Roasted Pepper Hummus
30 minutes
Difficulty: Easy
American
180 kcal

Ingredients

  • Chickpeas - 240 grams (1 can, drained and rinsed)
  • Roasted red bell peppers - 100 grams (about 1 medium pepper)
  • Tahini - 2 tablespoons (30 grams)
  • Garlic - 1 clove, minced
  • Lemon juice - 2 tablespoons (30 ml)
  • Olive oil - 1 tablespoon (15 ml)
  • Ground cumin - 1/2 teaspoon (2 grams)
  • Salt - 1/2 teaspoon (3 grams)
  • Water - 2 tablespoons (30 ml)
  • Paprika - for garnish

Steps

  1. Preheat the oven to 200°C (400°F).
  2. Cut the red bell pepper in half, remove the seeds and stems, and place it cut-side down on a baking sheet.
  3. Roast the bell pepper in the preheated oven for about 20 minutes, or until the skin is blistered and charred.
  4. Remove the bell pepper from the oven and let it cool for a few minutes, then peel off the skin.
  5. In a food processor, combine the roasted bell pepper, drained chickpeas, tahini, minced garlic, lemon juice, olive oil, ground cumin, salt, and water.
  6. Blend until smooth, scraping down the sides as needed.

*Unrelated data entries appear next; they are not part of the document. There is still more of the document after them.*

(* ===== verification/Batching.v ===== *)
(** * Batches without conflicts

    The simulator's preparation of workloads ([mine/fast_layout/src/batch.cpp]:
    [batch_iter_t], which splits transactions into hot and cold parts) and the
    greedy batching with lookahead of [mine/fast_layout/lookahead.cpp] and
    [lookahead_batching_old.cpp]: [gen_batch] collects transactions whose cold
    keys are disjoint, looking a few transactions ahead, and the program of
    [lookahead.cpp] cuts a whole workload into such batches, deals it out to
    threads and counts the conflicts that remain. *)
From stdpp Require Import base tactics list numbers gmap sorting.
From Stdlib Require Import ZArith Lia SpecFloat.
From S2P Require Import Prelude SimLayout SimLocks.

#[local] Open Scope Z_scope.

(** ** [batch_iter_t] *)

(** Doubles: the nearest one to an integer, and the conversion to [size_t],
    which drops the fraction. *)
Definition dbl (z : Z) : spec_float := binary_normalize 53 1024 z 0 false.
Definition dbl_mul (x y : spec_float) : spec_float := SFmul 53 1024 x y.
Definition dbl_trunc (x : spec_float) : Z :=
  match x with S754_finite false m e => Z.shiftl (Z.pos m) e | _ => 0 end.

(** The double nearest to [0.001]. *)
Definition FRAC_HOT : spec_float := SFdiv 53 1024 (dbl 1) (dbl 1000).
Definition N_MAX_HOT_OPS : nat := 8.

(** [std::vector::resize]. *)
Definition vec_resize {A} (d : A) (n : nat) (l : list A) : list A := take n l ++ replicate (n - length l) d.

(** The hot and the cold part of a transaction. *)
Definition split_op (is_hot : gset Z) (hc : txn_t * txn_t) (k : Z) : txn_t * txn_t :=
  if decide (k ∈ is_hot) then (hc.1 ++ [k], hc.2) else (hc.1, hc.2 ++ [k]).
Definition split_txn (is_hot : gset Z) (raw : txn_t) : txn_t * txn_t := foldl (split_op is_hot) ([], []) raw.

(** How many keys are hot. *)
Definition hot_keys (n : nat) : nat := Z.to_nat (dbl_trunc (dbl_mul (dbl (Z.of_nat n)) FRAC_HOT)).

(** [batch_iter_t(all_txns)]: the list [txn_comps_].  The cut-off that is
    printed is [back()] of the vector of hot keys, undefined when it is empty. *)
Definition batch_iter_make (all_txns : list txn_t) : outcome (list (txn_t * txn_t)) :=
  let key_cts_v := get_key_cts all_txns in
  let hot := vec_resize (0, 0) (hot_keys (length key_cts_v)) key_cts_v in
  match last hot with
  | None => Fail OutOfBounds
  | Some _ => Ok (split_txn (list_to_set hot.*1) <$> all_txns)
  end.

(** [next_batch]: the hot parts that are small enough, and the empty list of
    what is left; the conflicts it counts on the way are not used. *)
Definition next_batch (txn_comps : list (txn_t * txn_t)) : list txn_t * list (txn_t * txn_t) :=
  (filter (λ hot, 0 < length hot ∧ length hot < N_MAX_HOT_OPS)%nat txn_comps.*1, []).

(** ** [gen_batch] *)

Definition MAX_BATCH : nat := Z.to_nat 10000.

(** [n_conflicts]. *)
Definition conflicts (locks : gset Z) (ops : txn_t) : nat := length (filter (λ k, k ∈ locks) ops).

(** The loop over the next [la] transactions: the first that is free, and the
    list without it. *)
Fixpoint scan_ahead (la : nat) (free : txn_t → bool) (txns : list (txn_t * txn_t)) : option (txn_t * list (txn_t * txn_t)) :=
  match la, txns with
  | S la', pr :: l => if free pr.2 then Some (pr.2, l) else '(c, l') ← scan_ahead la' free l; Some (c, pr :: l')
  | _, _ => None
  end.

(** The loop [while (ret.size() < MAX_BATCH && txns.size() > 0)], which takes a
    transaction off [txns] every time. *)
Fixpoint fill_batch (fuel : nat) (free : gset Z → txn_t → bool) (la : nat) (locks : gset Z)
    (txns : list (txn_t * txn_t)) (ret : list txn_t) : list (txn_t * txn_t) * list txn_t :=
  match fuel with
  | O => (txns, ret)
  | S fuel' =>
      if bool_decide (length ret < MAX_BATCH)%nat && bool_decide (0 < length txns)%nat then
        match scan_ahead la (free locks) txns with
        | Some (c, txns') => fill_batch fuel' free la (list_to_set c ∪ locks) txns' (ret ++ [c])
        | None => (txns, ret)
        end
      else (txns, ret)
  end.

(** [gen_batch]; it calls itself when it has found nothing, [depth] times at
    most. *)
Fixpoint gen_batch (depth : nat) (free : gset Z → txn_t → bool) (la : nat)
    (txns : list (txn_t * txn_t)) (ret : list txn_t) : outcome (list (txn_t * txn_t) * list txn_t) :=
  match depth with
  | O => Fail Spins
  | S depth' =>
      let '(txns', ret') := fill_batch (length txns) free la ∅ txns ret in
      if bool_decide (length ret' = 0%nat) && bool_decide (0 < length txns')%nat
      then gen_batch depth' free la txns' ret' else Ok (txns', ret')
  end.

(** lookahead.cpp: a transaction is free when none of its keys is locked. *)
Definition free_plain (locks : gset Z) (ops : txn_t) : bool := bool_decide (conflicts locks ops = 0%nat).
Definition lookahead_gen_batch (depth : nat) := gen_batch depth free_plain 40.
Lemma naive_loop_spec fuel b v r : 1 < b → 0 < v < 2 ^ Z.of_nat fuel → ∃ e, naive_loop fuel v b r = Ok (r + e) ∧ is_log b v e.
Proof.
  intros Hb. revert v r. induction fuel as [|fuel IH]; intros v r Hv; [cbn in Hv; lia|]. cbn [naive_loop].
  rewrite udiv_nz by lia. cbn [mbind outcome_bind]. pose proof (Z.div_mod v b ltac:(lia)) as Hdm. pose proof (Z.mod_pos_bound v b ltac:(lia)) as Hm.
  destruct (Z.eqb_spec (v / b) 0) as [E|E].
  - exists 0. split; [f_equal; lia|]. unfold is_log. rewrite Z.add_0_l, Z.pow_0_r, Z.pow_1_r. rewrite E in Hdm. lia.
  - assert (0 ≤ v / b) by (apply Z.div_pos; lia). destruct (IH (v / b) (r + 1)) as (e & -> & He0 & He1 & He2).
    { split; [lia|]. apply Z.div_lt_upper_bound; [lia|]. rewrite Nat2Z.inj_succ, Z.pow_succ_r in Hv by lia. nia. }
    exists (e + 1). split; [f_equal; lia|]. unfold is_log. rewrite (Z.pow_add_r b (e + 1) 1), Z.pow_1_r by lia. split; [lia|].
    rewrite Z.pow_add_r, Z.pow_1_r in * by lia. nia.
Qed.

Lemma logFloor_naive_spec b v : 1 < b < 2 ^ 32 → 0 < v < 2 ^ 64 → ∃ e, logFloor_naive v b = Ok e ∧ is_log b v e.
Proof. intros Hb Hv. unfold logFloor_naive. replace (u32 b) with b by (symmetry; apply wrap_small; lia). destruct (naive_loop_spec 64 b v 0) as (e & H & He); [lia|done|]. by exists e. Qed.

(** ** The tables *)

Lemma guesses_spec w b : 1 < b < 2 ^ 32 → (w ≤ 64)%nat →
  ∃ gs, makeGuessTable w b = Ok gs ∧ length gs = w ∧ ∀ i e, gs !! i = Some e → is_log b (2 ^ Z.of_nat i) e.
Proof.
  intros Hb Hw. unfold makeGuessTable.
  destruct (ofold_total (λ pre gs, length gs = length pre ∧ ∀ i e, gs !! i = Some e → is_log b (2 ^ Z.of_nat i) e)
    (λ result i, e ← logFloor_naive (wrap (Z.of_nat w) (Z.shiftl 1 (Z.of_nat i))) b; Ok (result ++ [e])) (seq 0 w) []) as (gs & H & Hl & Hgs).
  - done.
  - intros pre i post gs Hseq [Hl Hgs]. destruct (seq_cut _ _ _ _ _ Hseq) as (_ & Hi & Hlt). rewrite Nat.add_0_l in Hi. rewrite <-Hi in *.
    rewrite Z.shiftl_1_l. assert (2 ^ Z.of_nat i < 2 ^ Z.of_nat w) as Hpw by (apply Z.pow_lt_mono_r; lia). assert (0 < 2 ^ Z.of_nat i) as Hp0 by (apply Z.pow_pos_nonneg; lia).
    rewrite wrap_small by lia. assert (2 ^ Z.of_nat w ≤ 2 ^ 64) by (apply Z.pow_le_mono_r; lia).
    destruct (logFloor_naive_spec b (2 ^ Z.of_nat i) Hb) as (e & -> & He); [lia|]. cbn [mbind outcome_bind]. eexists. split; [reflexivity|].
    split; [rewrite !length_app; cbn; lia|]. intros j e' Hj. apply lookup_app_Some in Hj as [Hj|[Hge Hj]]; [by apply Hgs|].
    apply list_lookup_singleton_Some in Hj as [Hz ->]. by replace j with i by lia.
  - exists gs. split_and!; [done| |done]. by rewrite Hl, length_seq.
Qed.

Lemma power_loop_spec n b k x : 0 ≤ k → x = wrap 64 (b ^ k) → ∀ i, (i < n)%nat → power_loop n x b !! i = Some (wrap 64 (b ^ (k + Z.of_nat i))).
Proof.
  revert k x. induction n as [|n IH]; intros k x Hk Hx i Hi; [lia|]. destruct i as [|i]; cbn [power_loop lookup list_lookup].
  - by rewrite Hx, Z.add_0_r.
  - rewrite (IH (k + 1)); [do 3 f_equal; lia|lia| |lia]. rewrite Hx. unfold u64, wrap. rewrite Z.pow_add_r, Z.pow_1_r by lia. by rewrite Z.mul_mod_idemp_l by lia.
Qed.

Lemma power_loop_length n x b : length (power_loop n x b) = n.
Proof. revert x. induction n as [|n IH]; intros x; cbn; [done|]. by rewrite IH. Qed.

Lemma powers_spec w b : 1 < b < 2 ^ 32 → (0 < w ≤ 64)%nat → ∃ m, makePowerTable w b = Ok (power_loop (Z.to_nat m + 2) 1 b) ∧ is_log b (2 ^ Z.of_nat w - 1) m
  ∧ length (power_loop (Z.to_nat m + 2) 1 b) = (Z.to_nat m + 2)%nat
  ∧ ∀ i, 0 ≤ i ≤ m + 1 → b ^ i < 2 ^ 64 → zget (power_loop (Z.to_nat m + 2) 1 b) i = Ok (b ^ i).
Proof.
  intros Hb Hw. unfold makePowerTable, maxExp. assert (2 ^ 1 ≤ 2 ^ Z.of_nat w) by (apply Z.pow_le_mono_r; lia). assert (2 ^ Z.of_nat w ≤ 2 ^ 64) by (apply Z.pow_le_mono_r; lia).
  destruct (logFloor_naive_spec b (2 ^ Z.of_nat w - 1) Hb) as (m & -> & Hm); [lia|]. cbn [mbind outcome_bind]. exists m. split; [done|]. split; [done|].
  split; [apply power_loop_length|]. intros i Hi Hlt. pose proof (proj1 Hm). unfold zget. rewrite decide_True by (rewrite power_loop_length; lia).
  apply aget_some. rewrite (power_loop_spec _ b 0); [|lia|by rewrite Z.pow_0_r|lia]. rewrite Z.add_0_l, Z2Nat.id by lia. rewrite wrap_small; [done|].
  split; [|done]. apply Z.pow_nonneg. lia.
Qed.

(** A guess from the highest bit is right or one too small. *)
Lemma guess_correct b v g : 1 < b → 0 < v → is_log b (2 ^ Z.log2 v) g → is_log b v (g + if b ^ (g + 1) <=? v then 1 else 0).
Proof.
  intros Hb Hv (H0 & H1 & H2). pose proof (Z.log2_spec v Hv) as [Hl1 Hl2]. pose proof (Z.log2_nonneg v). rewrite Z.pow_succ_r in Hl2 by lia.
  unfold is_log. destruct (Z.leb_spec (b ^ (g + 1)) v).
  - rewrite (Z.pow_add_r b (g + 1) 1), Z.pow_1_r by lia. split; [lia|]. split; [done|]. nia.
  - rewrite Z.add_0_r. lia.
Qed.

Lemma pow2_base b : 1 < b < 2 ^ 64 → isPow2or0 b = true → b = 2 ^ Z.log2 b.
Proof.
  intros Hb H. unfold isPow2or0 in H. apply Z.eqb_eq in H. assert (u64 (b - 1) = b - 1) as E by (apply wrap_small; lia). rewrite E in H. pose proof (Z.log2_spec b ltac:(lia)) as [Hl1 Hl2].
  destruct (decide (b = 2 ^ Z.log2 b)) as [|Hne]; [done|]. exfalso.
  assert (Z.log2 (b - 1) = Z.log2 b) as Hlog by (apply Z.log2_unique; [apply Z.log2_nonneg|lia]).
  assert (Z.testbit (Z.land b (b - 1)) (Z.log2 b) = true) as Ht.
  { rewrite Z.land_spec, Z.bit_log2 by lia. rewrite <-Hlog. by rewrite Z.bit_log2 by lia. }
  by rewrite H, Z.testbit_0_l in Ht.
Qed.

Lemma pow2_log m v : 0 < m → 0 < v → is_log (2 ^ m) v (Z.log2 v / m).
Proof.
  intros Hm Hv. pose proof (Z.log2_spec v Hv) as [Hl1 Hl2]. pose proof (Z.log2_nonneg v) as Hn. pose proof (Z.div_mod (Z.log2 v) m ltac:(lia)). pose proof (Z.mod_pos_bound (Z.log2 v) m Hm).
  assert (0 ≤ Z.log2 v / m) by (apply Z.div_pos; lia). unfold is_log. rewrite <-!Z.pow_mul_r by lia. split; [done|].
  split; [etrans; [|exact Hl1]; apply Z.pow_le_mono_r; lia|]. eapply Z.lt_le_trans; [exact Hl2|]. apply Z.pow_le_mono_r; lia.
Qed.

If the hummus is too thick, add a little more water until the desired consistency is reached.
  7. Taste and adjust the seasoning if necessary.
  8. Serve the hummus in a bowl, drizzled with a little olive oil and sprinkled with paprika.

Nutrition

  • Calories: 180
  • Protein: 7 g
  • Carbs: 22 g
  • Fiber: 6 g
  • Sugar: 2 g
  • Sodium: 300 mg
  • Cholesterol: 0 mg
  • Total Fat: 8 g
  • Saturated Fat: 1 g
  • Unsaturated Fat: 7 g
  • Water: 0.03 L

Health Benefits

  • High in protein and fiber, supporting digestive health.
  • Rich in antioxidants from roasted peppers, promoting heart health.